WASHINGTON, DC - In a show of increased confidence in the strength of the District's financial recovery, the second of three major rating agencies raised its credit rating for the city yesterday to investment grade status. Citing the District's "accelerated financial improvement over the past year," Moody's Investors Service upgraded the city's general obligation bond rating to Baa3 from Ba1. The agency also gave the District a positive rating outlook, which means the city may expect a further upgrade in six to eight months.
"This upgrade reflects a growing confidence in our city's financial stability and I'm very, very pleased," said DC Mayor Anthony A. Williams. "The upgrade will save us money as we strive to expand our economy, improve services and increase investments in children and youth. The District has come farther and faster in its financial recovery than any other municipality coming out of a financial crisis."

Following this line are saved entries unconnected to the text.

Lemma task_of_settle A B (tasks : list (nat * (B * A))) key client r :
  task_of (settle tasks key client r) key =
  match r with
  | Ok (Some pc) => Some (client, pc)
  | _ => None
  end.
Proof.
  unfold settle. destruct r as [[pc|]|e]; try apply task_of_drop_task.
  unfold task_of. simpl. now rewrite Nat.eqb_refl.
Qed.

Lemma run_resumes uuid_str env n ws device_id at_ s :
  task_of (device_tasks s) ws = option_map (pair device_id) at_ ->
  let s' := run uuid_str (repeat (env, DeviceResumes ws) n) s in
  let out := device_drive env n ws device_id at_ (world s) in
  world s' = snd out /\
  (task_of (device_tasks s') ws <> None <-> fst out = Ok Pending).
Proof.
  revert at_ s. induction n as [|n IH]; intros at_ s Htask.
  - simpl. split; [reflexivity |]. rewrite Htask.
    destruct at_; simpl; split; congruence.
  - cbn [repeat run]. rewrite device_drive_S. unfold bind.
    destruct at_ as [pc|].
    + assert (Hstep :
                sys_step uuid_str env (DeviceResumes ws) s =
                (let (r, w) := device_resume env ws device_id pc (world s) in
                 mkSystem w (firmware s)
                   (settle (device_tasks s) ws device_id r)
                   (dashboard_tasks s) (requests s)) \/
                (pc = AtReceiveText /\
                 sys_step uuid_str env (DeviceResumes ws) s = s)).
      { unfold sys_step. rewrite Htask. simpl.
        destruct pc; auto. }
      destruct Hstep as [Hstep|[-> Hstep]]; rewrite Hstep.
      * cbn [device_continue].
        destruct (device_resume env ws device_id pc (world s))
          as [[a|e] w1].
        -- apply IH. cbn [device_tasks]. rewrite task_of_settle.
           now destruct a.
        -- specialize (IH None
                         (mkSystem w1 (firmware s)
                            (settle (device_tasks s) ws device_id
                               (Raise e))
                            (dashboard_tasks s) (requests s))).
           cbn [device_tasks world] in IH.
           rewrite task_of_settle, device_drive_none in IH.
           destruct (IH eq_refl) as [Hw Hiff]. simpl in Hw, Hiff.
           split; [exact Hw |]. simpl.
           split; [intros H; apply Hiff in H |]; discriminate.
      * apply (IH (Some AtReceiveText) s Htask).
    + assert (Hstep : sys_step uuid_str env (DeviceResumes ws) s = s).
      { unfold sys_step. now rewrite Htask. }
      rewrite Hstep. apply (IH None s Htask).
Qed.
(** * The session manager of the hook0 frontend ([frontend/src/iam.ts])

    A shallow embedding of the client-side authentication session manager:
    the module-level state ([state], [refreshTimerId]), the persisted copy in
    [localStorage], the refresh scheduler, the exported operations and the
    navigation guard.  Line numbers are those of [frontend/src/iam.ts].

    The program is single-threaded and event driven.  An [async] function
    runs synchronously up to an [await] on a network call and is resumed
    when the response arrives, so the embedding is a transition system over
    a [World]: each entry point of the module and each event of the
    environment (an HTTP response, a timer, time passing) is one total
    function [World -> World]; an event that cannot happen in a world (the
    response to a call that is not in flight, a timer that is not pending or
    not due) leaves the world as it is.  The part of an async function that
    follows an [await] is a definition of its own ([resume]), and what
    consumes the promise of an async call is a first-order [Handler].

    Conventions:
    - the clock does not move inside one synchronous run, so the several
      [new Date()] of one run of [scheduleAutoRefresh] read the same time;
      time moves between events ([Elapse]);
    - a promise that is already settled is consumed at once: the order of
      microtasks inside one event is not modelled;
    - [router.push] is an effect of the trace and fulfils;
    - the effects on the collaborators (requests, timers, console, router,
      settled promises) are recorded in [trace]. *)

From stdpp Require Import gmap strings list.

Local Open Scope Z_scope.

(** ** Dates

    A [Date] is represented by its time value, the milliseconds since the
    epoch; a [DateString] is the ISO-8601 text of a time value, as the API
    sends it and as [JSON.stringify] writes a [Date].  Dates are valid
    dates: the embedding does not cover [Invalid Date]. *)

Definition Date := Z.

Moody's noted the District's conservative revenue estimates, tax collection and compliance efforts, and tight spending controls all contributed to the city's improved financial performance. The city's successive operating surpluses in FY 1997 and FY 1998 were attributed by Moody's to "improved financial management, structural benefits from the federal Revitalization Act and the steadfast adherence to the goal of recording four consecutive years of operating surplus [mandated under the Control Act]." Benefits of the stronger-than-expected economic and financial markets performance were also cited.
"Confidence in the District government's management and financial responsibility continues to grow," said DC Council Chairman Linda Cropp. "The city is establishing a track record of balancing its budget, while improving service delivery and providing tax relief."
"I am pleased to begin my tenure as Chief Financial Officer at a time of increasing confidence in the District's financial stability," said new Chief Financial Officer Valerie Holt. "The District's financial management team will continue to work to improve the city's long-term financial position."
According to Deputy CFO and Treasurer Thomas F. Huestis, the upgrade will save the city millions of dollars. "The rating will reduce interest costs, lower bond insurance costs and lower underwriting fees when the District issues bonds for new capital projects and refinancing, scheduled for late July," he said.